YOUR GOAL
Range to reproduce from the entries below: the line with "Record QI (x", the line with "i_sub : forall", and every line in between. Give them exactly and give nothing else.

RECORDS
□ □ □ □ □ □ □
(** [if (this.inFlight.get(job.key) === job) this.inFlight.delete(job.key)]. *)
Definition forget (j : nat) (q : Queue) : Queue :=
  match job_at q j with
  | Some b => if bool_decide (map_get (j_key b) (inFlight q) = Some j)
              then set_inFlight (map_delete (j_key b) (inFlight q)) q else q
  | None => q
  end.
(** The last subscriber left: abandon the job, and cancel it or drop it from the queue. *)
Definition abandon (j : nat) (q : Queue) : Queue :=
  match job_at q j with
  | None => q
  | Some b =>
      let q1 := set_job (fun b => {| j_key := j_key b; j_started := j_started b; j_abandoned := true;
                                     j_aborted := j_aborted b; j_subs := j_subs b |}) j q in
      let q2 := forget j q1 in
      if j_started b
      then set_job (fun b => {| j_key := j_key b; j_started := j_started b; j_abandoned := j_abandoned b;
                                j_aborted := true; j_subs := j_subs b |}) j q2
      else set_pending (set_delete j (pending q2)) q2
  end.
Definition cancel (s : nat) (q : Queue) : Queue :=
  match subs q !! s with
  | None => q
  | Some b =>
      if s_done b then q
      else
        let j := s_job b in
        let q1 := settle_sub s (Resolve cancelledValue) q in
        match job_at q1 j with
        | None => q1
        | Some jb => if (0 <? length (j_subs jb))%nat then q1 else pump (abandon j q1)
        end
  end.

(** [run] after its [await]: deliver, then free the slot. *)
Definition deliver (j : nat) (r : Settled) (q : Queue) : Queue :=
  match job_at q j with
  | Some b => if j_abandoned b then q else fold_left (fun q s => settle_sub s r q) (j_subs b) q
  | None => q
  end.
Definition loaded (j : nat) (r : Settled) (q : Queue) : Queue :=
  let q1 := forget j (deliver j r q) in
  pump {| jobs := jobs q1; subs := subs q1; inFlight := inFlight q1; pending := pending q1; active := pred (active q1);
          running := set_delete j (running q1); answers := answers q1 |}.

Inductive QEvent := ERequest (key : jstr) | ECancel (s : nat) | ELoaded (j : nat) (r : Settled).
Definition qstep (e : QEvent) (q : Queue) : Queue :=
  match e with
  | ERequest key => request key q
  | ECancel s => cancel s q
  | ELoaded j r => if bool_decide (j ∈ running q) then loaded j r q else q   (* a promise settles once *)
  end.
Definition qrun (es : list QEvent) : Queue := fold_left (fun q e => qstep e q) es empty_queue.

(** ** Invariant *)

(** [QI x q]: the queue is consistent, except that job [x] may have lost its last subscriber. *)
Record QI (x : option nat) (q : Queue) : Prop := {
  i_active : active q = length (running q);
  i_max : (active q <= maxConcurrent)%nat;
  i_run_nd : NoDup (running q);
  i_run : forall j, j ∈ running q -> exists b, jobs q !! j = Some b /\ j_started b = true;
  i_pend_nd : NoDup (pending q);
  i_pend : forall j, j ∈ pending q -> exists b, jobs q !! j = Some b /\ j_started b = false /\ j_abandoned b = false /\
             (Some j <> x -> j_subs b <> []);
  i_sub : forall s b, subs q !! s = Some b -> s_done b = false -> exists jb, jobs q !! s_job b = Some jb /\ s ∈ j_subs jb;
  i_jsub : forall j jb s, jobs q !! j = Some jb -> s ∈ j_subs jb -> subs q !! s = Some {| s_job := j; s_done := false |};
  i_live : forall j jb, jobs q !! j = Some jb -> j_subs jb <> [] -> map_get (j_key jb) (inFlight q) = Some j;
  i_flight : forall k j, map_get k (inFlight q) = Some j -> (exists jb, jobs q !! j = Some jb /\ j_key jb = k /\
               j_abandoned jb = false /\ (Some j <> x -> j_subs jb <> [])) /\ (j ∈ pending q \/ j ∈ running q);
  i_ans_nd : NoDup (answers q).*1;
  i_ans : forall s, s ∈ (answers q).*1 <-> exists b, subs q !! s = Some b /\ s_done b = true
}.

Lemma alter_Some {A} (f : A -> A) (i : nat) (l : list A) (j : nat) (b : A) :
  alter f i l !! j = Some b <-> (j = i /\ exists a, l !! i = Some a /\ b = f a) \/ (j <> i /\ l !! j = Some b).
Proof.
  destruct (decide (j = i)) as [->|Hne].
  - rewrite list_lookup_alter_eq. destruct (l !! i); simpl; naive_solver.
  - rewrite list_lookup_alter_ne by done. naive_solver.
Qed.
Lemma snoc_Some {A} (l : list A) x i y : (l ++ [x]) !! i = Some y <-> l !! i = Some y \/ (i = length l /\ y = x).
Proof.
  rewrite lookup_snoc_Some. split; [intros [[? ?]|[? ?]]; auto | intros [H|[? ?]]; [left|right]; auto].
  split; [by eapply lookup_lt_Some | done].
Qed.

(** *** The loop over the queue *)

Lemma QI_start x j rest q b : QI x (set_pending (j :: rest) q) -> (active q < maxConcurrent)%nat ->
  jobs q !! j = Some b -> QI x (set_pending rest (start j q)).
Proof.
  intros [H1 H2 H3 H4 H5 H6 H7 H8 H9 H10 H11 H12] Hlt Hj. simpl in *. apply NoDup_cons in H5 as [Hnin H5].
  destruct (H6 j) as (b' & Hb & Hs & Ha & Hne); [left|]. rewrite Hj in Hb. injection Hb as <-.
  assert (j ∉ running q) as Hnr.
  { intros Hr. apply H4 in Hr as (b' & E & Hst). rewrite Hj in E. injection E as <-. congruence. }
  split; simpl; try done.
  - rewrite length_app, H1. simpl. lia.
  - apply NoDup_app. split; [done|]. split; [set_solver | apply NoDup_singleton].
  - intros k [Hk| ->]%elem_snoc.
    + destruct (H4 k Hk) as (b' & E & Hst). destruct (decide (k = j)) as [->|Hkj]; [done|].
      exists b'. rewrite list_lookup_alter_ne by done. done.
    + rewrite list_lookup_alter_eq, Hj. by eexists.
  - intros k Hk. destruct (H6 k) as (b' & E & H'); [by right|]. exists b'. rewrite list_lookup_alter_ne by congruence. done.
  - intros s sb Hs' Hd. destruct (H7 s sb Hs' Hd) as (jb & E & Hin). destruct (decide (s_job sb = j)) as [Ej|Hk].
    + rewrite Ej in *. rewrite list_lookup_alter_eq, E. by eexists.
    + rewrite list_lookup_alter_ne by done. eauto.
  - intros k jb s Hk Hin. apply alter_Some in Hk as [[-> (a & E & ->)]|[_ E]]; eauto.
  - intros k jb Hk Hsub. apply alter_Some in Hk as [[-> (a & E & ->)]|[_ E]]; simpl in *; eauto.
  - intros key k Hk. destruct (H10 key k Hk) as [(jb & E & Hkey & Hab & Hn) Hpr]. split.
    + destruct (decide (k = j)) as [->|Hkj].
      * rewrite list_lookup_alter_eq, E. by eexists.
      * rewrite list_lookup_alter_ne by done. eauto.
    + rewrite elem_snoc. destruct Hpr as [[-> |?]%elem_of_cons|?]; auto.
Qed.
Lemma QI_pump_loop p q : QI None (set_pending p q) ->
  QI None (pump_loop p q) /\ (pending (pump_loop p q) <> [] -> (maxConcurrent <= active (pump_loop p q))%nat).
Proof.
  revert q. induction p as [|j rest IH]; intros q H; cbn [pump_loop]; [done|].
  destruct (active q <? maxConcurrent)%nat eqn:E; breflect; [|done].
  destruct (i_pend _ _ H j) as (b & Hb & _ & Ha & Hne); [left|]. simpl in Hb.
  unfold idle_job, job_at. rewrite Hb, Ha. cbn [orb].
  assert ((length (j_subs b) =? 0)%nat = false) as ->.
  { apply Nat.eqb_neq. intros E0. apply length_zero_iff_nil in E0. by apply Hne. }
  apply IH. by eapply QI_start.
Qed.
Lemma QI_pump q : QI None q -> QI None (pump q) /\ (pending (pump q) <> [] -> (maxConcurrent <= active (pump q))%nat).
Proof. intros H. apply QI_pump_loop. by destruct q. Qed.

(** *** A new request *)

Lemma running_valid x q j : QI x q -> j ∈ running q -> (j < length (jobs q))%nat.
Proof. intros H Hj. destruct (i_run _ _ H j Hj) as (b & E & _). by eapply lookup_lt_Some. Qed.
Lemma QI_new_job key q : QI None q -> map_get key (inFlight q) = None -> QI (Some (length (jobs q))) (new_job key q).
Proof.
  intros H Hk. pose proof H as [H1 H2 H3 H4 H5 H6 H7 H8 H9 H10 H11 H12].
  assert (forall j, j ∈ pending q \/ j ∈ running q -> (j < length (jobs q))%nat) as Hlt.
  { intros j [Hj|Hj]; [destruct (H6 j Hj) as (b & E & _); by eapply lookup_lt_Some | by eapply running_valid]. }
  assert (forall (x : Job) j b, jobs q !! j = Some b -> (jobs q ++ [x]) !! j = Some b) as Hold by (intros; by apply lookup_app_l_Some).
  split; simpl; try done.
  - intros j Hj. destruct (H4 j Hj) as (b & E & Hs). eauto.
  - apply NoDup_app. split; [done|]. split; [|apply NoDup_singleton]. intros j Hj ->%list_elem_of_singleton.
    specialize (Hlt _ (or_introl Hj)). lia.
  - intros j [Hj| ->]%elem_snoc.
    + destruct (H6 j Hj) as (b & E & ? & ? & Hn). exists b. split; [by apply Hold|]. split; [done|]. split; [done|]. auto.
    + eexists. split; [by apply snoc_Some; right|]. done.
  - intros s b Hs Hd. destruct (H7 s b Hs Hd) as (jb & E & Hin). eauto.
  - intros j jb s [E|[-> ->]]%snoc_Some Hin; [eauto | by apply elem_of_nil in Hin].
  - intros j jb [E|[-> ->]]%snoc_Some Hn; [|done]. rewrite map_get_set_ne; [eauto|]. intros E2. specialize (H9 _ _ E Hn). congruence.
  - intros k j Hj. rewrite map_get_set in Hj. case_decide as Ek.
    + injection Hj as <-. subst k. split; [|left; apply elem_snoc; by right]. eexists. split; [by apply snoc_Some; right|]. done.
    + destruct (H10 k j Hj) as [(jb & E & ? & ? & Hn) Hpr]. split; [exists jb; split; [by apply Hold|]; auto|].
      rewrite elem_snoc. tauto.
Qed.
Lemma QI_join x key j q : QI x q -> x = None \/ x = Some j -> map_get key (inFlight q) = Some j -> QI None (join key j q).
Proof.
  intros H Hx Hk. destruct H as [H1 H2 H3 H4 H5 H6 H7 H8 H9 H10 H11 H12].
  destruct (H10 key j Hk) as [(b & Eb & Hkey & Hab & _) Hpr].
  assert (forall k, k <> j -> Some k <> x) as Hnx by (intros k Hne; destruct Hx as [->| ->]; congruence).
  assert (forall k b', jobs q !! k = Some b' -> exists b2, alter (fun b => {| j_key := j_key b; j_started := j_started b;
    j_abandoned := j_abandoned b; j_aborted := j_aborted b; j_subs := j_subs b ++ [length (subs q)] |}) j (jobs q) !! k = Some b2 /\
    j_key b2 = j_key b' /\ j_started b2 = j_started b' /\ j_abandoned b2 = j_abandoned b' /\
    (k <> j -> j_subs b2 = j_subs b') /\ (k = j -> j_subs b2 = j_subs b' ++ [length (subs q)])) as Hmap.
  { intros k b' E. destruct (decide (k = j)) as [->|Hne].
    - rewrite list_lookup_alter_eq, E. eexists. split; [reflexivity|]. simpl. done.
    - rewrite list_lookup_alter_ne, E by done. by exists b'. }
  assert (forall k b' b2, (k <> j -> j_subs b2 = j_subs b') -> (k = j -> j_subs b2 = j_subs b' ++ [length (subs q)]) ->
    (Some k <> x -> j_subs b' <> []) -> j_subs b2 <> []) as Hsubs.
  { intros k b' b2 Hs1 Hs2 Hn. destruct (decide (k = j)) as [E|Hne]; [rewrite Hs2 by done; by destruct (j_subs b') | rewrite Hs1 by done; auto]. }
  assert (forall s y, subs q !! s = Some y -> (subs q ++ [{| s_job := j; s_done := false |}]) !! s = Some y) as Hold
    by (intros; by apply lookup_app_l_Some).
  split; simpl; try done.
  - intros k Hk'. destruct (H4 k Hk') as (b' & E & Hs). destruct (Hmap k b' E) as (b2 & E2 & ? & ? & _). exists b2. split; congruence.
  - intros k Hk'. destruct (H6 k Hk') as (b' & E & Hs & Ha & Hn). destruct (Hmap k b' E) as (b2 & E2 & ? & ? & ? & Hs1 & Hs2).
    exists b2. split; [done|]. split; [congruence|]. split; [congruence|]. intros _. eauto.
  - intros s sb [Hs|[-> ->]]%snoc_Some Hd.
    + destruct (H7 s sb Hs Hd) as (jb & E & Hin). destruct (Hmap _ jb E) as (b2 & E2 & _ & _ & _ & Hs1 & Hs2). exists b2. split; [done|].
      destruct (decide (s_job sb = j)) as [Ej|Hne]; [rewrite Hs2 by done; apply elem_snoc; by left | by rewrite Hs1].
    + destruct (Hmap j b Eb) as (b2 & E2 & _ & _ & _ & _ & Hs2). exists b2. split; [done|]. rewrite Hs2 by done. apply elem_snoc. by right.
  - intros k jb s Hk' Hin. apply alter_Some in Hk' as [[-> (a & E & ->)]|[Hne E]]; simpl in *; [|eauto].
    apply elem_snoc in Hin as [Hin| ->]; [eauto | by apply snoc_Some; right].
  - intros k jb Hk' Hn. apply alter_Some in Hk' as [[-> (a & E & ->)]|[Hne E]]; simpl in *; [|eauto]. congruence.
  - intros k j' Hj'. destruct (H10 k j' Hj') as [(jb & E & ? & ? & Hn) Hpr']. split; [|done].
    destruct (Hmap j' jb E) as (b2 & E2 & ? & ? & ? & Hs1 & Hs2). exists b2. split; [done|]. split; [congruence|]. split; [congruence|]. intros _. eauto.
  - intros s. rewrite H12. split; intros (sb & E & Hd); [eauto|]. apply snoc_Some in E as [E|[-> ->]]; [eauto | done].
Qed.
Lemma QI_request key q : QI None q -> QI None (request key q) /\ (pending (request key q) <> [] -> (maxConcurrent <= active (request key q))%nat).
Proof.
  intros H. apply QI_pump. destruct (map_get key (inFlight q)) as [j|] eqn:E.
  - eapply QI_join; eauto.
  - eapply (QI_join (Some (length (jobs q)))); [by apply QI_new_job | by right |]. simpl. apply map_get_set_eq.
Qed.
□ □ □ □ □ □ □
ANSWER SECTION
Record QI (x : option nat) (q : Queue) : Prop := {
  i_active : active q = length (running q);
  i_max : (active q <= maxConcurrent)%nat;
  i_run_nd : NoDup (running q);
  i_run : forall j, j ∈ running q -> exists b, jobs q !! j = Some b /\ j_started b = true;
  i_pend_nd : NoDup (pending q);
  i_pend : forall j, j ∈ pending q -> exists b, jobs q !! j = Some b /\ j_started b = false /\ j_abandoned b = false /\
             (Some j <> x -> j_subs b <> []);
  i_sub : forall s b, subs q !! s = Some b -> s_done b = false -> exists jb, jobs q !! s_job b = Some jb /\ s ∈ j_subs jb;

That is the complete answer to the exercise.